These functions represent different cross-validation schemes that can be used with origami. They should be used as options for the fold_fun argument to make_folds, which will call the requested function specify n, based on its arguments, and pass any remaining arguments (e.g. V or pvalidation) on.

folds_vfold(n, V = 10L)

folds_resubstitution(n)

folds_loo(n)

folds_montecarlo(n, V = 1000L, pvalidation = 0.2)

folds_bootstrap(n, V = 1000L)

folds_rolling_origin(n, first_window, validation_size, gap = 0L, batch = 1L)

folds_rolling_window(n, window_size, validation_size, gap = 0L, batch = 1L)
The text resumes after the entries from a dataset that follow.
(* ===== verification/GoCodec.v ===== *)
(** * Go's [encoding/hex], [encoding/base64] (StdEncoding), [encoding/binary]
    (big endian) and the readers the program decodes from *)
From S2P Require Import Prelude.
From S2P Require Import GoStrings.

(** ** Finite checks over a bounded range *)
Definition range_check (n : nat) (p : Z -> bool) : bool :=
  forallb (fun i => p (Z.of_nat i)) (seq 0 n).

Lemma range_check_spec n p z :
  range_check n p = true -> 0 <= z < Z.of_nat n -> p z = true.
Proof.
  unfold range_check. rewrite forallb_forall. intros H Hz.
  rewrite <- (Z2Nat.id z) by lia. apply H. apply in_seq. lia.
Qed.

Fixpoint index_of (c : ascii) (s : string) : option Z :=
  match s with
  | "" => None
  | String a s' => if decide (a = c) then Some 0 else Z.succ <$> index_of c s'
  end.

Definition char_at (s : string) (i : Z) : ascii :=
  default "000"%char (String.get (Z.to_nat i) s).

(** ** [encoding/hex] *)
Definition hexLower : string := "0123456789abcdef".
Definition hexUpper : string := "0123456789ABCDEF".

Definition hex_char (z : Z) : ascii := char_at hexLower z.
Definition hex_val (c : ascii) : option Z :=
  match index_of c hexLower with
  | Some v => Some v
  | None => index_of c hexUpper
  end.

#[global] Arguments hex_char : simpl never.
#[global] Arguments hex_val : simpl never.

Fixpoint hex_EncodeToString (l : list byte) : string :=
  match l with
  | [] => ""
  | b :: l' =>
      String (hex_char (byte_val b / 16))
        (String (hex_char (byte_val b mod 16)) (hex_EncodeToString l'))
  end.

Definition errHex : error := Errorf "encoding/hex".

Fixpoint hex_DecodeString (s : string) : outcome (list byte) :=
  match s with
  | "" => Ok []
  | String a (String b s') =>
      match hex_val a, hex_val b with
      | Some x, Some y => rest ← hex_DecodeString s'; Ok (byte_of (16 * x + y) :: rest)
      | _, _ => Err errHex
      end
  | _ => Err errHex
  end.

(** A lower-case hexadecimal digit, [[a-f0-9]] in a regular expression. *)
Definition is_hex (c : ascii) : bool :=
  match index_of c hexLower with Some _ => true | None => false end.

#[global] Arguments is_hex : simpl never.

Lemma hex_val_char z : 0 <= z < 16 -> hex_val (hex_char z) = Some z.
Proof.
  intros Hz.
  pose proof (range_check_spec 16 (fun z => bool_decide (hex_val (hex_char z) = Some z))
    z eq_refl Hz) as H.
  by apply bool_decide_eq_true in H.
Qed.

Lemma is_hex_char z : 0 <= z < 16 -> is_hex (hex_char z) = true.
Proof. by apply (range_check_spec 16 (fun z => is_hex (hex_char z))). Qed.

Lemma hex_nibbles b :
  0 <= byte_val b / 16 < 16 /\ 0 <= byte_val b mod 16 < 16.
Proof. pose proof (byte_val_range b). zlia. Qed.

Lemma hex_roundtrip l : hex_DecodeString (hex_EncodeToString l) = Ok l.
Proof.
  induction l as [|b l IH]; [done|]. cbn.
  pose proof (hex_nibbles b) as [Hq Hr].
  rewrite !hex_val_char, IH by done. cbn. do 2 f_equal.
  apply byte_of_eq. unfold u8. pose proof (byte_val_range b). zlia.
Qed.

Lemma hex_encode_chars l : forallb_string is_hex (hex_EncodeToString l) = true.
Proof.
  induction l as [|b l IH]; [done|]. cbn.
  pose proof (hex_nibbles b) as [Hq Hr]. by rewrite !is_hex_char, IH by done.
Qed.

Lemma hex_encode_length l :
  String.length (hex_EncodeToString l) = (2 * length l)%nat.
Proof. induction l as [|b l IH]; cbn in *; [done|]. rewrite IH. lia. Qed.

Lemma hex_decode_length s l :
  hex_DecodeString s = Ok l -> String.length s = (2 * length l)%nat.
Proof.
  remember (String.length s) as n eqn:Hn. revert s l Hn.
  induction (lt_wf n) as [n _ IH]. intros s l -> H.
  destruct s as [|a [|b s]]; cbn in H; [by inv_ok | done |].
  do 2 (case_match; [|done]). inv_ok. cbn.
  rewrite (IH (String.length s)) with (s := s) (l := x) by (cbn; first [lia | done]).
  lia.
Qed.
#[export] Hint Rewrite hex_roundtrip : go.

(** ** [encoding/base64], the standard alphabet with padding *)
Definition b64_alphabet : string :=
  "ABCDEFGHIJKLMNOPQRSTUVWXYZabcdefghijklmnopqrstuvwxyz0123456789+/".

Definition b64_char (z : Z) : ascii := char_at b64_alphabet z.
Definition b64_val (c : ascii) : option Z := index_of c b64_alphabet.

#[global] Arguments b64_char : simpl never.
#[global] Arguments b64_val : simpl never.

Fixpoint b64_EncodeToString (l : list byte) : string :=
  match l with
  | [] => ""
  | [a] =>
      let n := byte_val a * 65536 in
      String (b64_char (n / 2 ^ 18)) (String (b64_char (n / 2 ^ 12 mod 64))
        (String "=" (String "=" "")))
  | [a; b] =>
      let n := byte_val a * 65536 + byte_val b * 256 in
      String (b64_char (n / 2 ^ 18)) (String (b64_char (n / 2 ^ 12 mod 64))
        (String (b64_char (n / 2 ^ 6 mod 64)) (String "=" "")))
  | a :: b :: c :: l' =>
      let n := byte_val a * 65536 + byte_val b * 256 + byte_val c in
      String (b64_char (n / 2 ^ 18)) (String (b64_char (n / 2 ^ 12 mod 64))
        (String (b64_char (n / 2 ^ 6 mod 64)) (String (b64_char (n mod 64))
          (b64_EncodeToString l'))))
  end.

Definition errBase64 : error := Errorf "illegal base64 data".

(** Decoding skips carriage returns and newlines. *)
Fixpoint strip_newlines (s : string) : string :=
  match s with
  | "" => ""
  | String a s' =>
      if decide (a = "010"%char \/ a = "013"%char) then strip_newlines s'
      else String a (strip_newlines s')
  end.

Fixpoint b64_quads (s : string) : outcome (list byte) :=
  match s with
  | "" => Ok []
  | String a (String b (String c (String d s'))) =>
      match b64_val a, b64_val b with
      | Some x, Some y =>
          match b64_val c, b64_val d with
          | Some z, Some w =>
              let n := x * 2 ^ 18 + y * 2 ^ 12 + z * 2 ^ 6 + w in
              rest ← b64_quads s';
              Ok (byte_of (n / 65536) :: byte_of (n / 256) :: byte_of n :: rest)
          | Some z, None =>
              let n := x * 2 ^ 18 + y * 2 ^ 12 + z * 2 ^ 6 in
              if decide (d = "="%char /\ s' = "")
              then Ok [byte_of (n / 65536); byte_of (n / 256)]
              else Err errBase64
          | None, _ =>
              let n := x * 2 ^ 18 + y * 2 ^ 12 in
              if decide (c = "="%char /\ d = "="%char /\ s' = "")
              then Ok [byte_of (n / 65536)]
              else Err errBase64
          end
      | _, _ => Err errBase64
      end
  | _ => Err errBase64
  end.

Definition b64_DecodeString (s : string) : outcome (list byte) :=
  b64_quads (strip_newlines s).

(** The characters an encoding consists of. *)
Definition is_b64 (c : ascii) : bool :=
  bool_decide (c = "="%char) ||
  match b64_val c with Some _ => true | None => false end.

Lemma b64_val_char z : 0 <= z < 64 -> b64_val (b64_char z) = Some z.
Proof.
  intros Hz.
  pose proof (range_check_spec 64 (fun z => bool_decide (b64_val (b64_char z) = Some z))
    z eq_refl Hz) as H.
  by apply bool_decide_eq_true in H.
Qed.

Lemma is_b64_char z : 0 <= z < 64 -> is_b64 (b64_char z) = true.
Proof. intros Hz. unfold is_b64. by rewrite b64_val_char, orb_true_r. Qed.

(** Induction on a list three elements at a time. *)
Lemma list_ind3 {A} (P : list A -> Prop) :
  P [] -> (forall a, P [a]) -> (forall a b, P [a; b]) ->
  (forall a b c l, P l -> P (a :: b :: c :: l)) -> forall l, P l.
Proof.
  intros H0 H1 H2 H3.
  assert (Hs : forall l, P l /\ (forall a, P (a :: l)) /\ (forall a b, P (a :: b :: l))).
  { induction l as [|x l (IH0 & IH1 & IH2)]; [auto|]. repeat split; auto. }
  intros l. apply (Hs l).
Qed.

Ltac byte_ranges :=
  repeat match goal with
  | b : byte |- _ =>
      lazymatch goal with
      | _ : 0 <= byte_val b < 256 |- _ => fail
      | _ => pose proof (byte_val_range b)
      end
  end.

Lemma b64_quads_roundtrip l : b64_quads (b64_EncodeToString l) = Ok l.
Proof.
  induction l as [|a|a b|a b c l IH] using list_ind3; [done|..];
    byte_ranges; cbn [b64_EncodeToString b64_quads]; rewrite !b64_val_char by zlia.
  - change (b64_val "=") with (@None Z). cbv beta iota zeta.
    rewrite decide_True by done. repeat f_equal.
    all: apply byte_of_eq; unfold u8; zlia.
  - change (b64_val "=") with (@None Z). cbv beta iota zeta.
    rewrite decide_True by done. repeat f_equal.
    all: apply byte_of_eq; unfold u8; zlia.
  - rewrite IH. cbn [mbind outcome_bind]. repeat f_equal.
    all: apply byte_of_eq; unfold u8; zlia.
Qed.

Lemma b64_encode_chars l : forallb_string is_b64 (b64_EncodeToString l) = true.
Proof.
  induction l as [|a|a b|a b c l IH] using list_ind3; [done|..];
    byte_ranges; cbn [b64_EncodeToString forallb_string];
    rewrite !is_b64_char by zlia; done.
Qed.

Lemma strip_newlines_id s :
  lacks "010" s = true -> lacks "013" s = true -> strip_newlines s = s.
Proof.
  induction s as [|a s IH]; [done|]. rewrite !lacks_cons. intros [? ?] [? ?].
  cbn. rewrite decide_False by naive_solver. f_equal; auto.
Qed.

Lemma b64_encode_lacks c l :
  is_b64 c = false -> lacks c (b64_EncodeToString l) = true.
Proof. intros H. eapply lacks_if; [exact H|]. apply b64_encode_chars. Qed.

Lemma b64_roundtrip l : b64_DecodeString (b64_EncodeToString l) = Ok l.
Proof.
  unfold b64_DecodeString.
  rewrite strip_newlines_id by (apply b64_encode_lacks; done).
  apply b64_quads_roundtrip.
Qed.
#[export] Hint Rewrite b64_roundtrip : go.

(** ** [encoding/binary], big endian *)
Fixpoint be_bytes (n : nat) (z : Z) : list byte :=
  match n with
  | O => []
  | S n' => byte_of (z / 256 ^ Z.of_nat n') :: be_bytes n' z
  end.

Fixpoint be_val (l : list byte) : Z :=
  match l with
  | [] => 0
  | b :: l' => byte_val b * 256 ^ Z.of_nat (length l') + be_val l'
  end.

Lemma be_bytes_length n z : length (be_bytes n z) = n.
Proof. induction n; cbn [be_bytes length]; [done | by f_equal]. Qed.

Lemma be_val_bytes n z : be_val (be_bytes n z) = z mod 256 ^ Z.of_nat n.
Proof.
  induction n as [|n IH]; cbn [be_bytes be_val]; [by rewrite Z.mod_1_r|].
  rewrite IH, byte_val_of, be_bytes_length, Nat2Z.inj_succ, Z.pow_succ_r by lia.
  unfold u8. change (2 ^ 8) with 256.
  assert (0 < 256 ^ Z.of_nat n) by (apply Z.pow_pos_nonneg; lia).
  rewrite (Z.mul_comm 256), Z.rem_mul_r by lia. lia.
Qed.

Lemma be_val_range l : 0 <= be_val l < 256 ^ Z.of_nat (length l).
Proof.
  induction l as [|b l IH]; cbn [be_val length]; [lia|].
  rewrite Nat2Z.inj_succ, Z.pow_succ_r by lia. pose proof (byte_val_range b). nia.
Qed.

Lemma be_roundtrip n z :
  0 <= z < 256 ^ Z.of_nat n -> be_val (be_bytes n z) = z.
Proof. intros H. rewrite be_val_bytes. by apply Z.mod_small. Qed.

Lemma be_bytes_val l : be_bytes (length l) (be_val l) = l.
Proof.
  assert (G : forall l k, 0 <= k ->
    be_bytes (length l) (k * 256 ^ Z.of_nat (length l) + be_val l) = l).
  { clear l. induction l as [|b l IH]; intros k Hk; [done|].
    cbn [length be_bytes be_val].
    pose proof (be_val_range l) as Hr. pose proof (byte_val_range b) as Hb.
    assert (Hp : 0 < 256 ^ Z.of_nat (length l)) by (apply Z.pow_pos_nonneg; lia).
    rewrite Nat2Z.inj_succ, Z.pow_succ_r by lia.
    replace (k * (256 * 256 ^ Z.of_nat (length l))
             + (byte_val b * 256 ^ Z.of_nat (length l) + be_val l))
      with ((k * 256 + byte_val b) * 256 ^ Z.of_nat (length l) + be_val l) by lia.
    f_equal; [|apply IH; lia].
    rewrite Z.div_add_l, (Z.div_small (be_val l)), Z.add_0_r by lia.
    apply byte_of_eq. unfold u8. change (2 ^ 8) with 256.
    rewrite Z.add_comm, Z.mod_add by lia. by apply Z.mod_small. }
  apply (G l 0). lia.
Qed.
#[export] Hint Rewrite be_bytes_length : go.

(** A signed 64-bit value is written as its two's complement. *)
Definition be_int64 (z : Z) : list byte := be_bytes 8 (u64 z).
Definition int64_of_be (l : list byte) : Z := i64 (be_val l).

Lemma be_int64_roundtrip z : is_i64 z -> int64_of_be (be_int64 z) = z.
Proof.
  intros Hz. unfold int64_of_be, be_int64. rewrite be_val_bytes.
  change (256 ^ Z.of_nat 8) with (2 ^ 64). unfold u64. rewrite Zmod_mod.
  transitivity (i64 z); [|by apply i64_small].
  unfold i64. by rewrite Zplus_mod_idemp_l.
Qed.

(** ** Readers

    A reader over a byte slice is the bytes still to be read. *)
Definition EOF : error := Sentinel "EOF".
Definition ErrUnexpectedEOF : error := Sentinel "unexpected EOF".

(** [io.ReadFull] into a buffer of [n] bytes, as [binary.Read] does. *)
Definition ReadFull (n : nat) (r : list byte) : outcome (list byte * list byte) :=
  if decide (n <= length r)%nat then Ok (take n r, drop n r)
  else if decide (r = []) then Err EOF else Err ErrUnexpectedEOF.

(** [r.Read(buf[:])] of a [bytes.Reader] or a [bytes.Buffer] into a zeroed
    array of [n] bytes: a short read is not an error, an empty reader is. *)
Definition Read (n : nat) (r : list byte) : outcome (list byte * list byte) :=
  if decide (r = []) then Err EOF else Ok (copy_array n r, drop n r).

Lemma ReadFull_app n a b : length a = n -> ReadFull n (a ++ b) = Ok (a, b).
Proof.
  intros <-. unfold ReadFull. rewrite decide_True by (rewrite length_app; lia).
  by rewrite take_app_length, drop_app_length.
Qed.

Lemma ReadFull_inv n r x : ReadFull n r = Ok x -> r = x.1 ++ x.2 /\ length x.1 = n.
Proof.
  unfold ReadFull. repeat case_decide; try done. intros [= <-]. cbn.
  rewrite take_drop, length_take. split; [done | lia].
Qed.

Lemma ReadFull_short n r : (length r < n)%nat -> is_err (ReadFull n r) = true.
Proof. intros H. unfold ReadFull. rewrite decide_False by lia. by case_decide. Qed.

Lemma Read_app n a b :
  length a = n -> (0 < n)%nat -> Read n (a ++ b) = Ok (a, b).
Proof.
  intros <- Hn. unfold Read. rewrite decide_False by (destruct a; cbn in *; [lia|done]).
  unfold copy_array. rewrite take_app_length, drop_app_length, length_app.
  replace (length a - (length a + length b))%nat with 0%nat by lia.
  cbn. by rewrite app_nil_r.
Qed.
folds_rolling_origin_pooled(
  n,
  t,
  id = NULL,
  time = NULL,
  first_window,
  validation_size,
  gap = 0L,
  batch = 1L
)

folds_rolling_window_pooled(
  n,
  t,
  id = NULL,
  time = NULL,
  window_size,
  validation_size,
  gap = 0L,
  batch = 1L
)

folds_vfold_rolling_origin_pooled(
  n,
  t,
  id = NULL,
  time = NULL,
  V = 10L,
  first_window,
  validation_size,
  gap = 0L,
  batch = 1L
)

folds_vfold_rolling_window_pooled(
  n,
  t,
  id = NULL,
  time = NULL,
  V = 10L,
  window_size,
  validation_size,
  gap = 0L,
  batch = 1L
)

Arguments

n

An integer indicating the number of observations.

V

An integer indicating the number of folds.

pvalidation

A numeric indicating the proportion of observation to be placed in the validation fold.

first_window

An integer indicating the number of observations in the first training sample.

validation_size

An integer indicating the number of points in the validation samples; should be equal to the largest forecast horizon.

gap

An integer indicating the number of points not included in the training or validation samples. The default is zero.

batch

An integer indicating increases in the number of time points added to the training set in each iteration of cross-validation. Applicable for larger time-series. The default is one.

window_size

An integer indicating the number of observations in each training sample.

t

An integer indicating the total amount of time to consider per time-series sample.

id

An optional vector of unique identifiers corresponding to the time vector. These can be used to subset the time vector.

time

An optional vector of integers of time points observed for each subject in the sample.

Value

A list of Folds.

See also

Other fold generation functions: fold_from_foldvec(), folds2foldvec(), make_folds(), make_repeated_folds()